Site Map - skip to main content

Hacker Public Radio

Your ideas, projects, opinions - podcasted.

New episodes every weekday Monday through Friday.
This page was generated by The HPR Robot at


hpr2012 :: Parsing XML in Python with Untangle

A quick introduction to Untangle, an XML parser for Python.

<< First, < Previous, , Latest >>

Hosted by Klaatu on Tuesday, 2016-04-19 is flagged as Explicit and is released under a CC-BY-SA license.
python, parse, xml. 1.

Listen in ogg, spx, or mp3 format. Play now:

Duration: 00:21:02

A Little Bit of Python.

Initially based on the podcast "A Little Bit of Python", by Michael Foord, Andrew Kuchling, Steve Holden, Dr. Brett Cannon and Jesse Noller. https://www.voidspace.org.uk/python/weblog/arch_d7_2009_12_19.shtml#e1138

Now the series is open to all.

XML is a popular way of storing data in a hierarchical arrangement so that the data can be parsed later. For instance, here is a simple XML snippet:

<?xml version="1.0"?>
<book>
   <chapter id="prologue">
      <title>
     The Beginning
 </title>
   </chapter>
</book>

The nice thing about XML is that it is explicit and strictly structured. The trade-off is that it's pretty verbose, and getting to where you want to go often requires fairly complex navigation.
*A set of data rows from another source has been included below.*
(** One more tracked constraint, with the constraints and the rig it holds
    added to the world under identities made for them. *)
Lemma tracks_extend w0 seen r r' c :
  tracks w0 seen r ->
  obj2bod r' = obj2bod r ->
  constraints r' = constraints r ++ [c] ->
  World.bodies (world r') = World.bodies (world r) ->
  World.objects (world r') = World.objects (world r) ->
  World.constraints (world r') =
    World.constraints (world r) ++ owned_constraints c ->
  World.rigs (world r') = World.rigs (world r) ++ owned_rigs c ->
  (World.fresh (world r) <= World.fresh (world r'))%nat ->
  List.Forall (fun k => (World.fresh (world r) <= cid k
                         < World.fresh (world r'))%nat) (owned_constraints c) ->
  List.NoDup (List.map cid (owned_constraints c)) ->
  List.Forall (fun t => (World.fresh (world r) <= t
                         < World.fresh (world r'))%nat) (owned_rigs c) ->
  List.NoDup (owned_rigs c) ->
  tracks w0 seen r'.
Proof.
  intros T Hm Hc Hb Ho Hk Hr Hf Hkb Hknd Hrb Hrnd. destruct T.
  assert (Hflat : flat_map owned_constraints (constraints r') =
                  flat_map owned_constraints (constraints r) ++ owned_constraints c)
    by (rewrite Hc, flat_map_app; cbn [flat_map]; now rewrite app_nil_r).
  assert (Hflatr : flat_map owned_rigs (constraints r') =
                   flat_map owned_rigs (constraints r) ++ owned_rigs c)
    by (rewrite Hc, flat_map_app; cbn [flat_map]; now rewrite app_nil_r).
  constructor; rewrite ?Hm, ?Hb, ?Ho, ?Hflat, ?Hflatr; try assumption.
  - rewrite Hk, tr_constraints0, app_assoc. reflexivity.
  - rewrite Hr, tr_rigs0, app_assoc. reflexivity.
  - lia.
  - apply List.Forall_app. split.
    + eapply List.Forall_impl; [|exact tr_cids0]. cbv beta. intros; lia.
    + eapply List.Forall_impl; [|exact Hkb]. cbv beta. intros; lia.
  - apply List.Forall_app. split.
    + eapply List.Forall_impl; [|exact tr_rig_ids0]. cbv beta. intros; lia.
    + eapply List.Forall_impl; [|exact Hrb]. cbv beta. intros; lia.
  - rewrite List.map_app. apply NoDup_app_intro; try assumption.
    intros x Hx Hx'.
    apply in_map_iff in Hx as (k & <- & Hk1).
    apply in_map_iff in Hx' as (k' & E & Hk2).
    pose proof (proj1 (List.Forall_forall _ _) tr_cids0 k Hk1) as B1.
    pose proof (proj1 (List.Forall_forall _ _) Hkb k' Hk2) as B2.
    cbv beta in *. lia.
  - apply NoDup_app_intro; try assumption.
    intros x Hx Hx'.
    pose proof (proj1 (List.Forall_forall _ _) tr_rig_ids0 x Hx) as B1.
    pose proof (proj1 (List.Forall_forall _ _) Hrb x Hx') as B2.
    cbv beta in *. lia.
Qed.

Ltac track_side :=
  cbn [world obj2bod constraints with_world with_constraints with_scratch
       with_console World.gensym World.addConstraint World.addRig
       World.bodies World.objects World.constraints World.rigs World.fresh
       owned_constraints owned_rigs option_list app List.map cid tube_id
       fst snd];
  rewrite ?app_nil_r, <- ?app_assoc; cbn [app];
  try reflexivity;
  try lia;
  repeat match goal with
         | |- List.Forall _ [] => constructor
         | |- List.Forall _ (_ :: _) => constructor; [cbv beta; cbn [cid]; lia|]
         | |- List.NoDup [] => constructor
         | |- List.NoDup (_ :: _) =>
             constructor; [cbn [In]; intuition lia|]
         end.

Lemma standard_tracks w0 seen k collide a b o r r' :
  tracks w0 seen r ->
  track o (createStandardConstraint k collide a b r) = Normal r' ->
  tracks w0 seen r'.
Proof.
  intros T H. unfold createStandardConstraint in H.
  destruct a as [a|], b as [b|]; try discriminate H.
  cbn [World.gensym track] in H. injection H as <-.
  eapply tracks_extend; [exact T|reflexivity|reflexivity|..]; track_side.
Qed.

Lemma sync_tracks w0 seen o body r :
  tracks w0 seen r -> tracks w0 seen (createSyncBetween o body r).
Proof.
  intros T. destruct body as [b|]; cbn [createSyncBetween].
  - eapply tracks_extend; [exact T|reflexivity|reflexivity|..]; track_side.
  - eapply tracks_same; [| | |exact T]; reflexivity.
Qed.

Lemma cable_tracks w0 seen o a b r :
  tracks w0 seen r -> tracks w0 seen (createCable o a b r).
Proof.
  intros T. unfold createCable, newCableConstraint, lockXTo.
  destruct (Object3D.children o) as [|c0 [|c1 rest]];
    destruct a as [a|], b as [b|];
    (eapply tracks_extend; [exact T|reflexivity|reflexivity|..]; track_side).
Qed.

(** The callback of the second traversal keeps the session tracking what
    it adds, as long as the node is not a custom constraint. *)
Lemma pass2_tracks w0 seen o r r' :
  tracks w0 seen r ->
  threejscannones_type (Object3D.userData o) <> TagNumber RigType.Custom ->
  pass2 o r = Normal r' ->
  tracks w0 seen r'.
Proof.
  intros T Hc H. unfold pass2 in H.
  destruct (tag_is _ RigType.DistanceConstraint);
    [now apply (standard_tracks _ _ _ _ _ _ _ _ _ T H)|].
  destruct (tag_is _ RigType.PointConstraint);
    [now apply (standard_tracks _ _ _ _ _ _ _ _ _ T H)|].
  destruct (tag_is _ RigType.HingeConstraint);
    [now apply (standard_tracks _ _ _ _ _ _ _ _ _ T H)|].
  destruct (tag_is _ RigType.LockConstraint);
    [now apply (standard_tracks _ _ _ _ _ _ _ _ _ T H)|].
  destruct (tag_is _ RigType.SyncLocRot);
    [injection H as <-; now apply sync_tracks|].
  destruct (tag_is _ RigType.Cable);
    [injection H as <-; now apply cable_tracks|].
  destruct (tag_is _ RigType.Custom) eqn:E.
  - exfalso. apply Hc. unfold tag_is in E.
    destruct (threejscannones_type (Object3D.userData o)); try discriminate.
    apply Z.eqb_eq in E. now subst.
  - now injection H as <-.
Qed.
If you do a quick search online for XML parsing in Python, your two most common results are lxml and beautifulsoup. These both work, but using them feels less like opening a dictionary (as with JSON) to look up a definition and more like wandering through a library to gather up all the dictionaries you can possibly find.

In JSON, the thought process might be something like:

"Go to the first chapter's title and print the contents."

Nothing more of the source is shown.